Underneath both pieces of legislation sits a hard statutory deadline. Maryland's Renewable Portfolio Standard requires 52.5% renewable energy by 2030, including 14.5% from solar specifically. That solar carve-out does not flex based on market conditions or legislative calendars. For a school district or transit authority operating on multi-year capital cycles, a contract signed in June 2026 represents a materially different compliance position than one signed in 2028, when the installation and interconnection queue will be longer and the buffer before the deadline will be shorter.
Utility costs are adding pressure on the other side. BGE raised electric distribution costs on January 1, 2026, part of a series of planned hikes that have made Maryland one of the faster-rising electricity markets in the mid-Atlantic. Large public institutions absorb those increases directly in their operating budgets. The combination of a compliance mandate, a fixed deadline, a fresh $100 million competitive funding pool, and rising baseline costs creates a procurement incentive that is stronger now than at almost any point in the last decade.

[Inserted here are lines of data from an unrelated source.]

Lemma ToLambdaTrigger_case_insensitive_closed_witness :
  sls.ToLambdaTrigger (fun s => s) "ApiGW" = ("apigw", None)
  /\ sls.ToLambdaTrigger (fun s => s) "APIGW"
     = sls.ToLambdaTrigger (fun s => s) "ApiGW"
  /\ sls.ToLambdaTrigger (fun s => s) "lambda"
     = ("", Some "event trigger () is not registered").
Proof.
  split; [| split].
  - refine (proj1 (proj2 (proj2
              (ToLambdaTrigger_case_insensitive_closed (fun s => s) "ApiGW")))
              _).
    simpl. tauto.
  - refine (proj2 (proj2 (proj2 (proj2 (proj2 (proj2
              (ToLambdaTrigger_case_insensitive_closed (fun s => s)
                 "ApiGW"))))))
              "APIGW" _ _ _); reflexivity.
  - refine (proj1 (proj2 (proj2 (proj2
              (ToLambdaTrigger_case_insensitive_closed (fun s => s) "lambda"))))
              _).
    simpl. intuition discriminate.
Defined.

(* ===================================================================== *)
(** ** More on the client against any remote *)
(* ===================================================================== *)

Section SingleKeyFacts.

Context {R : Type} (c : Client R).

(** *** How [Delete] and [Put] run after the read *)

Lemma Delete_after_read (key : string) (w : world R)
  (out : option GetParameterOutput) (s : R) :
  key <> "" ->
  GetParameter (api c) (get_input c key) (remote w) = (inr out, s) ->
  Delete c key w
  = (Returned
       (parameter_value out,
        match
          fst (DeleteParameter (api c) (mkDeleteParameterInput (Some key)) s)
        with
        | inl e =>
            Some (ToSystem (Remote e)
                    ("c.api.DeleteParameter failed (" ++ key ++ ")"))
        | inr _ => None
        end),
     mkWorld
       (snd (DeleteParameter (api c) (mkDeleteParameterInput (Some key)) s))
       (calls w
        ++ [ReqGetParameter (get_input c key);
            ReqDeleteParameter (mkDeleteParameterInput (Some key))])).
Proof.
  intros Hkey Hget.
  unfold Delete, mbind, M_bind, bind.
  rewrite (Param_value c key w out s Hkey Hget). simpl.
  unfold call. simpl.
  destruct (DeleteParameter (api c) (mkDeleteParameterInput (Some key)) s)
    as [[e | o] s']; simpl; rewrite <- app_assoc; reflexivity.
Qed.

Lemma Delete_after_read_error (key : string) (w : world R)
  (e : api_error) (s : R) :
  key <> "" ->
  GetParameter (api c) (get_input c key) (remote w) = (inl e, s) ->
  Delete c key w
  = (Returned
       ("",
        Some (Wrap
                (if As_ParameterNotFound e
                 then ToNotFound (Remote e)
                        ("c.api.GetParameter failed (" ++ key ++ ")")
                 else ToSystem (Remote e)
                        ("c.api.GetParameter failed (" ++ key ++ ")"))
                ("c.Param failed (" ++ key ++ ")"))),
     mkWorld s (calls w ++ [ReqGetParameter (get_input c key)])).
Proof.
  intros Hkey Hget.
  unfold Delete, mbind, M_bind, bind.
  rewrite (Param_error c key w e s Hkey Hget). reflexivity.
Qed.

(** What [Put] does once it has decided to write: one request, and the
    old value with the verdict of the remote. *)
Lemma Put_after_read (key value : string) (overwrite : list bool)
  (w : world R) (out : option GetParameterOutput) (s : R) :
  key <> "" ->
  GetParameter (api c) (get_input c key) (remote w) = (inr out, s) ->
  Put c key value overwrite w
  = if String.eqb (parameter_value out) value then
      (Returned (parameter_value out, None),
       mkWorld s (calls w ++ [ReqGetParameter (get_input c key)]))
    else if Bool.eqb (first_true overwrite) false
            && negb (String.eqb (parameter_value out) "") then
      (Returned
         (parameter_value out,
          Some (System ("param (" ++ key
                        ++ ") exists but overwrite is false"))),
       mkWorld s (calls w ++ [ReqGetParameter (get_input c key)]))
    else
      (Returned
         (parameter_value out,
          match
            fst (PutParameter (api c)
                   (put_input key value (first_true overwrite)) s)
          with
          | inl e =>
              Some (ToSystem (Remote e)
                      ("c.api.PutParameterWithContext failed ("
                       ++ key ++ ")"))
          | inr _ => None
          end),
       mkWorld
         (snd (PutParameter (api c)
                 (put_input key value (first_true overwrite)) s))
         (calls w
          ++ [ReqGetParameter (get_input c key);
              ReqPutParameter
                (put_input key value (first_true overwrite))])).
Proof.
  intros Hkey Hget.
  unfold Put, mbind, M_bind, bind.
  rewrite (Param_value c key w out s Hkey Hget).
  cbn [is_nil IsNotFound negb andb].
  destruct (String.eqb (parameter_value out) value); [reflexivity |].
  destruct (Bool.eqb (first_true overwrite) false
            && negb (String.eqb (parameter_value out) ""));
    [reflexivity |].
  unfold call. cbn [remote calls].
  destruct (PutParameter (api c)
              (put_input key value (first_true overwrite)) s)
    as [[e | o] s']; simpl; rewrite <- app_assoc; reflexivity.
Qed.
(** The items before the first one that is not a dict are the ones
    stamped. *)
Lemma stamp_prefix_stops (session_id : string) (good : list json)
    (bad : json) (rest : list json) :
  forall tick,
    forallb is_dict good = true ->
    is_dict bad = false ->
    stamp_prefix session_id tick (good ++ bad :: rest)
    = stamp_prefix session_id tick good /\
    forallb is_dict (good ++ bad :: rest) = false.
Proof.
  induction good as [|item good IH]; intros tick Hgood Hbad.
  - simpl. rewrite Hbad. split; [| reflexivity]. now destruct bad.
  - destruct item; try discriminate. simpl in *.
    destruct (IH (S tick) Hgood Hbad) as [-> ->]. split; reflexivity.
Qed.

Lemma stamp_prefix_stamps (session_id : string) (items : list json) :
  forall tick,
    Forall2 (stamp_of session_id)
      (take (length (stamp_prefix session_id tick items)) items)
      (stamp_prefix session_id tick items).
Proof.
  induction items as [|item rest IH]; intros tick; [constructor |].
  destruct item as [| | | | | | d]; try constructor.
  - now exists d, (now_isoformat tick).
  - apply IH.
Qed.

(** The loop of lines 103-106, in one equation. *)
Lemma store_memories_closed (user_id session_id : string) (items : list json) :
  forall (w : world) (l : list json),
    memories (bank w) !! user_id = Some l ->
    store_memories user_id session_id items w
    = (if forallb is_dict items
       then Ret (stamp_prefix session_id (clock w) items)
       else Raise TypeError,
       World (Bank (<[user_id := l ++ stamp_prefix session_id (clock w) items]>
                      (memories (bank w)))
                   (sessions (bank w)))
             (clock w + length (stamp_prefix session_id (clock w) items))
             (prompts w) (stdout w)).
Proof.
  induction items as [|memory rest IH]; intros [[m s] c p o] l Hl;
    cbn [bank memories sessions clock prompts stdout] in *.
  - simpl. rewrite app_nil_r, insert_id, Nat.add_0_r by exact Hl. reflexivity.
  - destruct memory as [| b | n | f | str | arr | d];
      try (simpl; rewrite app_nil_r, insert_id, Nat.add_0_r by exact Hl;
           reflexivity).
    set (m2 := stamped_dict session_id (now_isoformat c) d).
    set (w2 := World (Bank (<[user_id := l ++ [m2]]> m) s) (S c) p o).
    assert (Hstep : store_memories user_id session_id (JObj d :: rest)
                      (World (Bank m s) c p o)
                    = match store_memories user_id session_id rest w2 with
                      | (Ret others, w') => (Ret (m2 :: others), w')
                      | (Raise e, w') => (Raise e, w')
                      end).
    { simpl. unfold bind, store_memory, bind, lift, now, append_memory, bind,
        get_memories, put_memories, set_memories, ret. simpl. rewrite Hl.
      reflexivity. }
    rewrite Hstep, (IH w2 (l ++ [m2])) by (simpl; apply lookup_insert_eq).
    cbn [bank memories sessions clock prompts stdout w2 stamp_prefix forallb
         is_dict andb length].
    fold m2. rewrite insert_insert_eq, <- app_assoc, Nat.add_succ_r.
    destruct (forallb is_dict rest); reflexivity.
Qed.

(** The body of the [try] of [extract_memories] when the response parses,
    in one equation. *)
Lemma extract_body_closed (user_id session_id prompt : string) (w : world)
    (parsed : json) :
  parsed_response (length (prompts w)) prompt = Ret parsed ->
  extract_body user_id session_id prompt w
  = match py_iter parsed with
    | Raise e =>
        (Raise e,
         World (Bank (<[user_id := facts_of w user_id]> (memories (bank w)))
                     (sessions (bank w)))
               (clock w) (prompts w ++ [prompt]) (stdout w))
    | Ret items =>
        let stamped := stamp_prefix session_id (clock w) items in
        (if forallb is_dict items
         then Ret (after_loop parsed stamped)
         else Raise TypeError,
         World (Bank (<[user_id := facts_of w user_id ++ stamped]>
                        (memories (bank w)))
                     (sessions (bank w)))
               (clock w + length stamped) (prompts w ++ [prompt]) (stdout w))
    end.
Proof.
  unfold parsed_response. intros H. destruct w as [[m s] c p o].
  cbn [prompts] in H.
  destruct (generate_content (length p) prompt) as [text|e'] eqn:G;
    [| discriminate].
  set (l0 := facts_of (World (Bank m s) c p o) user_id).
  set (w2 := World (Bank (<[user_id := l0]> m) s) c (p ++ [prompt]) o).
  assert (Hbody : extract_body user_id session_id prompt
                    (World (Bank m s) c p o)
    = match py_iter parsed with
      | Raise e => (Raise e, w2)
      | Ret items =>
          match store_memories user_id session_id items w2 with
          | (Ret stamped, w') => (Ret (after_loop parsed stamped), w')
          | (Raise e, w') => (Raise e, w')
          end
      end).
  { unfold extract_body, w2, l0, facts_of, bind, lift, ret, generate,
      in_memories, put_memories, set_memories.
    cbn [fst snd bank memories sessions clock prompts stdout].
    rewrite G. cbn [fst snd]. rewrite H. cbn [fst snd].
    destruct (m !! user_id) as [l|] eqn:E; simpl.
    - rewrite (insert_id _ _ _ E). destruct (py_iter parsed); reflexivity.
    - destruct (py_iter parsed); reflexivity. }
  rewrite Hbody. destruct (py_iter parsed) as [items|e]; [| reflexivity].
  rewrite (store_memories_closed user_id session_id items w2 l0)
    by (simpl; apply lookup_insert_eq).
  cbn [bank memories sessions clock prompts stdout w2]. cbv zeta.
  rewrite insert_insert_eq.
  destruct (forallb is_dict items); reflexivity.
Qed.

(** A session with a turn: the filter of lines 56-59 finds it. *)
Lemma session_messages_elem (session_id : string) (history : list message)
    (msg : message) :
  msg ∈ session_messages session_id history <->
  msg ∈ history /\ msg_session_id msg = session_id.
Proof. unfold session_messages. rewrite list_elem_of_filter. tauto. Qed.

Lemma session_messages_app (session_id : string) (l k : list message) :
  session_messages session_id (l ++ k)
  = session_messages session_id l ++ session_messages session_id k.
Proof. unfold session_messages. apply filter_app. Qed.

End ClosedForms.

(* ===================================================================== *)
(** ** What a call does to the world *)
(* ===================================================================== *)

Section Effects.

Montgomery County Public Schools has issued nine solar RFPs over the past 12 months, the highest volume of any single institution in the state. UMBC is running a multi-phase solar installation procurement. Rockville is moving on rooftop and carport photovoltaic systems across multiple facilities. The Maryland Transit Administration is folding solar into infrastructure projects. These are not pilot programs or exploratory studies. They are capital procurements by institutions that have decided the window is open and that waiting costs money.
Maryland's 12-month total of 71 solar RFPs still trails Virginia (137) and Pennsylvania (131), two states with longer procurement histories and larger institutional bases. But the rate of acceleration in May 2026 is sharper than Maryland's own baseline by a wider margin than either of those states has shown recently. The question is whether the surge holds through summer or whether it represents a one-time release of the procurement backlog.
The next signal to watch is the $100 million competitive bidding process for local clean energy projects that the Utility RELIEF Act created. According to the legislation, that process runs on an annual cycle. The first round of awards will indicate which institutions converted RFPs into signed contracts and how quickly the new funding pool gets absorbed. If the queue clears faster than the annual cycle replenishes it, the procurement pace will likely slow. If the state's backlog is deeper than one funding round can address, the pressure to issue and award before 2030 will keep activity elevated well past this spring.